What is needed –
Starting with the line containing "pose proof (slice_not_stuck" and going on through the line containing "Theorem short_call_data_panics head", return the lines of the data below exactly, and only those.

Dataset content –

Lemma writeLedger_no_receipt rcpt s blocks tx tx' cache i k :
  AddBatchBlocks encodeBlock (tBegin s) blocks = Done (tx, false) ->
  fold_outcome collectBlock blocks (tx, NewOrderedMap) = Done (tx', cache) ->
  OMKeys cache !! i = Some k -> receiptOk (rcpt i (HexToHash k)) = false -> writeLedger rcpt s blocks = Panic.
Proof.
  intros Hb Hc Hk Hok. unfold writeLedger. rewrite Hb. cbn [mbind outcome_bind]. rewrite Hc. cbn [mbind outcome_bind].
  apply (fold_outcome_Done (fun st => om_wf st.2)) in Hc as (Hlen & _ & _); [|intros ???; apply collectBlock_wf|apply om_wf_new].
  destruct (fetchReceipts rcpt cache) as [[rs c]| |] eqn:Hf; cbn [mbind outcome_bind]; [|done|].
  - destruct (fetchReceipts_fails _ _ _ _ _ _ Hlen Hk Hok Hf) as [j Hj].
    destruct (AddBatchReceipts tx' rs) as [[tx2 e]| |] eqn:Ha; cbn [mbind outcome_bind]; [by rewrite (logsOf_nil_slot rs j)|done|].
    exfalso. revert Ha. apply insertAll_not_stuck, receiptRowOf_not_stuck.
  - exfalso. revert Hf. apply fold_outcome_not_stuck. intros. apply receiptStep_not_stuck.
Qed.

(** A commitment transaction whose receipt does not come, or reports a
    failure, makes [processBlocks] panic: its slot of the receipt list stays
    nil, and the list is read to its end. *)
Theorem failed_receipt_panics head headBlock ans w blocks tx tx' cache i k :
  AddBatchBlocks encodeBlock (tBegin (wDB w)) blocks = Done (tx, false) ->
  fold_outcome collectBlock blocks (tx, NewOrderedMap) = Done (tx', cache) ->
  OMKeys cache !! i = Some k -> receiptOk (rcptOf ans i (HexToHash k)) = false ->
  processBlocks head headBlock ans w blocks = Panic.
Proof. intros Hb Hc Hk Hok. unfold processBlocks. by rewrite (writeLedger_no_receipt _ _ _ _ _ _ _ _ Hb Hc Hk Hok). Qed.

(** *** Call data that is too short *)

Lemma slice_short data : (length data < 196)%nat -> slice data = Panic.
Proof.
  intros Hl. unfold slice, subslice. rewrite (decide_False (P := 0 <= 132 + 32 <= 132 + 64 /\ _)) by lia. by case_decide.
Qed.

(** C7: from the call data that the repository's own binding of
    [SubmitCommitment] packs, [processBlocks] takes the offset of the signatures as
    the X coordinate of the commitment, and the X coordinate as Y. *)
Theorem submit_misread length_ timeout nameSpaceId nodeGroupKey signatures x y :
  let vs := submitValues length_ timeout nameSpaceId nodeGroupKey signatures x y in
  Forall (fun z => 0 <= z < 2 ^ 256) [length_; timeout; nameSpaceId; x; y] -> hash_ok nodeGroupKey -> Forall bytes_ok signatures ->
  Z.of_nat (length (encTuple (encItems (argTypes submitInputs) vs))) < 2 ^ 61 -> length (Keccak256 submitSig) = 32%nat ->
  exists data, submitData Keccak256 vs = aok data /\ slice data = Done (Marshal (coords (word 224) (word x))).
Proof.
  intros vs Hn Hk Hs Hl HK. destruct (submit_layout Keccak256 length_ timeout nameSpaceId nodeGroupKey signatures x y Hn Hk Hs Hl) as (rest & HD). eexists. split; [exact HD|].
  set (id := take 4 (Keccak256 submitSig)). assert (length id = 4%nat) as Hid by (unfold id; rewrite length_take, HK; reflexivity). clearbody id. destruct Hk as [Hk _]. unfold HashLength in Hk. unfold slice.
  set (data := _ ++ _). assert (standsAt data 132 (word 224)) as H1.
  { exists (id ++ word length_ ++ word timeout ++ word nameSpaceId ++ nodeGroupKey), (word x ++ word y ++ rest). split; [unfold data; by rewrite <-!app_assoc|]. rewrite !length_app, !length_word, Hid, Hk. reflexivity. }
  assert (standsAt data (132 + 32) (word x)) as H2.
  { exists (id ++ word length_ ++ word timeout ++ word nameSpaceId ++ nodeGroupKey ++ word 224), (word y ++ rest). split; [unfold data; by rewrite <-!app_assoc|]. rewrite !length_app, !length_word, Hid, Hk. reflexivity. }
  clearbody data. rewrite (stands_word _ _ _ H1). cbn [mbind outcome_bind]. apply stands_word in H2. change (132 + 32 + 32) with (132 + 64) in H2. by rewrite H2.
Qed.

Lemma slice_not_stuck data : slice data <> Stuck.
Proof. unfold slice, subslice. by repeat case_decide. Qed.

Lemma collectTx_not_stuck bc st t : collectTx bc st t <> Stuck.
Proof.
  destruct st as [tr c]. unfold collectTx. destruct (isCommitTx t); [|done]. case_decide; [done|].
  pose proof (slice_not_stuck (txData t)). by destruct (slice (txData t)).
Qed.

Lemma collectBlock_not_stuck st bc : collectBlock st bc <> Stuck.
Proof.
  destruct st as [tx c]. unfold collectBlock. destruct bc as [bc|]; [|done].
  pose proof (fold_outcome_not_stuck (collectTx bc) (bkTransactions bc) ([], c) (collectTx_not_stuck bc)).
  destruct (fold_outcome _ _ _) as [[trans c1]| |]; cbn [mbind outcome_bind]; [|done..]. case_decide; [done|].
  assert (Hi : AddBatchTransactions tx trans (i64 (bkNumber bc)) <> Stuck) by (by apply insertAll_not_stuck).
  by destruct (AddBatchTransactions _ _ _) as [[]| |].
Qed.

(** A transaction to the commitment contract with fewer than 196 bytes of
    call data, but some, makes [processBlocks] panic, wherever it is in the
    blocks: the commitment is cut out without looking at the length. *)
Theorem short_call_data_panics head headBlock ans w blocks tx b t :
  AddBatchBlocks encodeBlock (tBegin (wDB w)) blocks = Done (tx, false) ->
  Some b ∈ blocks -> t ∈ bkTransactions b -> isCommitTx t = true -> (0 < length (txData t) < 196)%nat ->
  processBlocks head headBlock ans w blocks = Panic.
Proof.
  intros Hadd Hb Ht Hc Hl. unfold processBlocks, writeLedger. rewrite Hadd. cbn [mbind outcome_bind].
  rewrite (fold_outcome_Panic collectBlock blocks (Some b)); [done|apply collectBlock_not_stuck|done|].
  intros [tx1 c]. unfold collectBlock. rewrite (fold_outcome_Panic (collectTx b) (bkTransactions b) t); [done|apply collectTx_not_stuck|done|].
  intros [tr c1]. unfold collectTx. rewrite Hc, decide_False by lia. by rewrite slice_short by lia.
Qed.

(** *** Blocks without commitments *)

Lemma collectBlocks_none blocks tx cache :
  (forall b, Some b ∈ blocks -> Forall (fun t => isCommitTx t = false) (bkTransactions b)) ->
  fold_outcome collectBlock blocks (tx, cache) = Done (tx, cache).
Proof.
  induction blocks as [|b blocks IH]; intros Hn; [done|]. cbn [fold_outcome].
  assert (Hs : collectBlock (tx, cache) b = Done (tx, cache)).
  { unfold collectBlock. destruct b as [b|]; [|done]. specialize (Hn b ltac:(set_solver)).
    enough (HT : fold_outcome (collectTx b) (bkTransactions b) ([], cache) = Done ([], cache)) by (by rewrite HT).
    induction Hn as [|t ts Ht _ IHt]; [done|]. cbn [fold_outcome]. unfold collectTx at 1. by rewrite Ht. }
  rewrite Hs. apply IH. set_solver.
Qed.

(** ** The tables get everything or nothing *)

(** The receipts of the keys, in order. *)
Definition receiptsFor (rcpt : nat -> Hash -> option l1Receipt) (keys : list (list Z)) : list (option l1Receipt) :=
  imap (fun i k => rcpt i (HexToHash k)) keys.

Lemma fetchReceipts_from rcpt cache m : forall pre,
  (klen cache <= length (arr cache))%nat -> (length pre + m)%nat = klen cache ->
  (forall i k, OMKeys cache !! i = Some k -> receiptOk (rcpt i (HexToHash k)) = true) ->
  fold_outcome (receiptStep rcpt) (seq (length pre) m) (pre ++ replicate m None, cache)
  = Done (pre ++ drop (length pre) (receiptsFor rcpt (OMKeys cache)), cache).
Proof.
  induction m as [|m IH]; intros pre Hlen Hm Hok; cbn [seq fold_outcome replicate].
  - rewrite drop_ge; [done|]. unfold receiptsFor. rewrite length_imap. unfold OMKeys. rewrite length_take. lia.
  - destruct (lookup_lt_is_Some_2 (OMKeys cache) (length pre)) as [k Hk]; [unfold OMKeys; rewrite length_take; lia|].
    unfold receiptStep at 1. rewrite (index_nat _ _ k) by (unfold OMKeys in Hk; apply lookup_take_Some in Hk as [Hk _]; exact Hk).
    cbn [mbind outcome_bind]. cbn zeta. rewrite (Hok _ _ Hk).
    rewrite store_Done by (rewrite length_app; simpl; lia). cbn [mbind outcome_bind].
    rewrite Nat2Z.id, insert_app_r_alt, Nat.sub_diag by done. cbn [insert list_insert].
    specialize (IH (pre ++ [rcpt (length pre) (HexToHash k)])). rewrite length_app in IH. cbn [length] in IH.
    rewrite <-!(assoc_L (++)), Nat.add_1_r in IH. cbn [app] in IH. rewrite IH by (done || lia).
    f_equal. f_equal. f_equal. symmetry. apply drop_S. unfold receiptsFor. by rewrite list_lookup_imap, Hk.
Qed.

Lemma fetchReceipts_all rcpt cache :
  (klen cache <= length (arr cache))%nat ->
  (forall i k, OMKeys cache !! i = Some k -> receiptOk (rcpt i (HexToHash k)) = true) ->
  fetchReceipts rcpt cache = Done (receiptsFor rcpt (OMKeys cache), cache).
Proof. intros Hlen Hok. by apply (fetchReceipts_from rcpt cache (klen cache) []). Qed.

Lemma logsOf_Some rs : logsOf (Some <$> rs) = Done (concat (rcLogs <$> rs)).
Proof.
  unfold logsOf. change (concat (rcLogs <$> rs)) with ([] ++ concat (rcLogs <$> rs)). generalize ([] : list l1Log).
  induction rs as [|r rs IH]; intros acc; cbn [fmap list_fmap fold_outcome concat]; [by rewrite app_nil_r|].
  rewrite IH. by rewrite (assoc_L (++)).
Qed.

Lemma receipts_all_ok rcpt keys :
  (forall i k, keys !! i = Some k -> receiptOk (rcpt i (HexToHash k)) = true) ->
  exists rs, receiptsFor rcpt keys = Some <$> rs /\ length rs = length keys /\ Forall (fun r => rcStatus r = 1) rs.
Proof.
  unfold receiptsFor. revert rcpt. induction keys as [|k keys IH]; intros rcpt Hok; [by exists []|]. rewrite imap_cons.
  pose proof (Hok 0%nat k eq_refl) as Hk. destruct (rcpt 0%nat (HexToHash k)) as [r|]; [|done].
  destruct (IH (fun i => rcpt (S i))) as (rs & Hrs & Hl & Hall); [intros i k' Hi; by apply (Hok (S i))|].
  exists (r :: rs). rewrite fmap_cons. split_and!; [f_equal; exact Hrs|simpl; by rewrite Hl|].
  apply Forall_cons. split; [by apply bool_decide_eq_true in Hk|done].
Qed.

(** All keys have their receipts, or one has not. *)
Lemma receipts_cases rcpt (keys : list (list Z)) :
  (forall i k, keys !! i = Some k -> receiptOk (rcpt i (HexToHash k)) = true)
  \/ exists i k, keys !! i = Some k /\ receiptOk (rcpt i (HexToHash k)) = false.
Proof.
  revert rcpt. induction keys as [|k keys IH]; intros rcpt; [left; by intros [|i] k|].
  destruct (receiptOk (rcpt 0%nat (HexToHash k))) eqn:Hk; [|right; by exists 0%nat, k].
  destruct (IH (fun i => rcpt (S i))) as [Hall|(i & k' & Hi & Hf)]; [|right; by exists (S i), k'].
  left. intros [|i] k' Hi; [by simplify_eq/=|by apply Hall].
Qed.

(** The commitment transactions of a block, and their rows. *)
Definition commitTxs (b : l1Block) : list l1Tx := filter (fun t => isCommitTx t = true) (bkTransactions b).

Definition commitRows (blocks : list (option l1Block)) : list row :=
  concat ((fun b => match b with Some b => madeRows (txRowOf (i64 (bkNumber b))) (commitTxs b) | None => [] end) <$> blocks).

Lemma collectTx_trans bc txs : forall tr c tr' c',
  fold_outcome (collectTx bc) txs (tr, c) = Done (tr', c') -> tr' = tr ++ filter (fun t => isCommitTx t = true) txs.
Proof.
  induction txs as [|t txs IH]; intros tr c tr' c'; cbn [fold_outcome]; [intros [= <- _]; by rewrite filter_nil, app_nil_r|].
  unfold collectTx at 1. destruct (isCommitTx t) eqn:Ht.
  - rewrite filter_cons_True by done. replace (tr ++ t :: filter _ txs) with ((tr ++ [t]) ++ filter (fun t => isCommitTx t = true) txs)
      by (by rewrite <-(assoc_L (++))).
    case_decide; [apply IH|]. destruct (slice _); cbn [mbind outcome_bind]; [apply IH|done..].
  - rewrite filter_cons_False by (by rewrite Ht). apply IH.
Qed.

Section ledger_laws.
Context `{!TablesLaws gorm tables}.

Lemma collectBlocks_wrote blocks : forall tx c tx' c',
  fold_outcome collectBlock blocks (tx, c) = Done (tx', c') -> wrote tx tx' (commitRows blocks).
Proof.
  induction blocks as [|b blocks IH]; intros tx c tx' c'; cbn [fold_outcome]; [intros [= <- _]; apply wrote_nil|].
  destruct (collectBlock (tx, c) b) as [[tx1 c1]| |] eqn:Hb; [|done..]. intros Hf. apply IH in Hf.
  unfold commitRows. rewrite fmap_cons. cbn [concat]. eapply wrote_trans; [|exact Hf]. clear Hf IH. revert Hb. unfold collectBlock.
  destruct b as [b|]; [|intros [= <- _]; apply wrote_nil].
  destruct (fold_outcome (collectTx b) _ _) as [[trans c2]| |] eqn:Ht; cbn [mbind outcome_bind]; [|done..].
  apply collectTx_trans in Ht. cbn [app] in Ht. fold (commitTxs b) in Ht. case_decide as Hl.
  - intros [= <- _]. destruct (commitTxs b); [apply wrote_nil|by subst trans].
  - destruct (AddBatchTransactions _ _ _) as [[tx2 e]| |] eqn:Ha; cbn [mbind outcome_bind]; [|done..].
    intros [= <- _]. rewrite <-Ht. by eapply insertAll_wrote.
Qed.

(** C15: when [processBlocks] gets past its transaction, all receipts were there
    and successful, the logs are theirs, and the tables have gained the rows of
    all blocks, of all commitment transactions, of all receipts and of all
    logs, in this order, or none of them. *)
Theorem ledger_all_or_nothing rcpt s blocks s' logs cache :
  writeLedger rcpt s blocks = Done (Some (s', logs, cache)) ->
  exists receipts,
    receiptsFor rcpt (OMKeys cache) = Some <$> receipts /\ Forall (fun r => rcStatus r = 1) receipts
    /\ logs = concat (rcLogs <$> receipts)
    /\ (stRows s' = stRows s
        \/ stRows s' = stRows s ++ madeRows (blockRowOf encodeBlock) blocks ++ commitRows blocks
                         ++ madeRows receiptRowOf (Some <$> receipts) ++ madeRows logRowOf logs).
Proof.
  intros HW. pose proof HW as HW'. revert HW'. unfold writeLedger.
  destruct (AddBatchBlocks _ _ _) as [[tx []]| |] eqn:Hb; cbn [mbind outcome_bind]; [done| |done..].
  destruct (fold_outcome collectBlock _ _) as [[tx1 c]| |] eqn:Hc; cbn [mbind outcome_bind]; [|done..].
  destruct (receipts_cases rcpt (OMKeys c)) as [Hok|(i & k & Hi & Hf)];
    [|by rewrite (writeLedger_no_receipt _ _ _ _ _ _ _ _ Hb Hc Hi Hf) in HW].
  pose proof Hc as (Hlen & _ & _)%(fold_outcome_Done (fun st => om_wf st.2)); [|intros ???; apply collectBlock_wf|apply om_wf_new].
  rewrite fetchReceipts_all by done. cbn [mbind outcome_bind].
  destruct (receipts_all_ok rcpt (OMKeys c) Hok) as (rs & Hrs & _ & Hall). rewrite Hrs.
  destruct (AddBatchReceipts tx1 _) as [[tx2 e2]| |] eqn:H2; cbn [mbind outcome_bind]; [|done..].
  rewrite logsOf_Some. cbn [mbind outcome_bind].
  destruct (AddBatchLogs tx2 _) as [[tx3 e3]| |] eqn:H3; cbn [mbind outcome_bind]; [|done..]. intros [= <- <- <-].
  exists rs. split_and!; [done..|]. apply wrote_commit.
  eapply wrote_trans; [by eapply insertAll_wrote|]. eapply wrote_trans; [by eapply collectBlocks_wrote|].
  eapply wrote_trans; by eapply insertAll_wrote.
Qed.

Task solution –
  pose proof (slice_not_stuck (txData t)). by destruct (slice (txData t)).
Qed.

Lemma collectBlock_not_stuck st bc : collectBlock st bc <> Stuck.
Proof.
  destruct st as [tx c]. unfold collectBlock. destruct bc as [bc|]; [|done].
  pose proof (fold_outcome_not_stuck (collectTx bc) (bkTransactions bc) ([], c) (collectTx_not_stuck bc)).
  destruct (fold_outcome _ _ _) as [[trans c1]| |]; cbn [mbind outcome_bind]; [|done..]. case_decide; [done|].
  assert (Hi : AddBatchTransactions tx trans (i64 (bkNumber bc)) <> Stuck) by (by apply insertAll_not_stuck).
  by destruct (AddBatchTransactions _ _ _) as [[]| |].
Qed.

(** A transaction to the commitment contract with fewer than 196 bytes of
    call data, but some, makes [processBlocks] panic, wherever it is in the
    blocks: the commitment is cut out without looking at the length. *)
Theorem short_call_data_panics head headBlock ans w blocks tx b t :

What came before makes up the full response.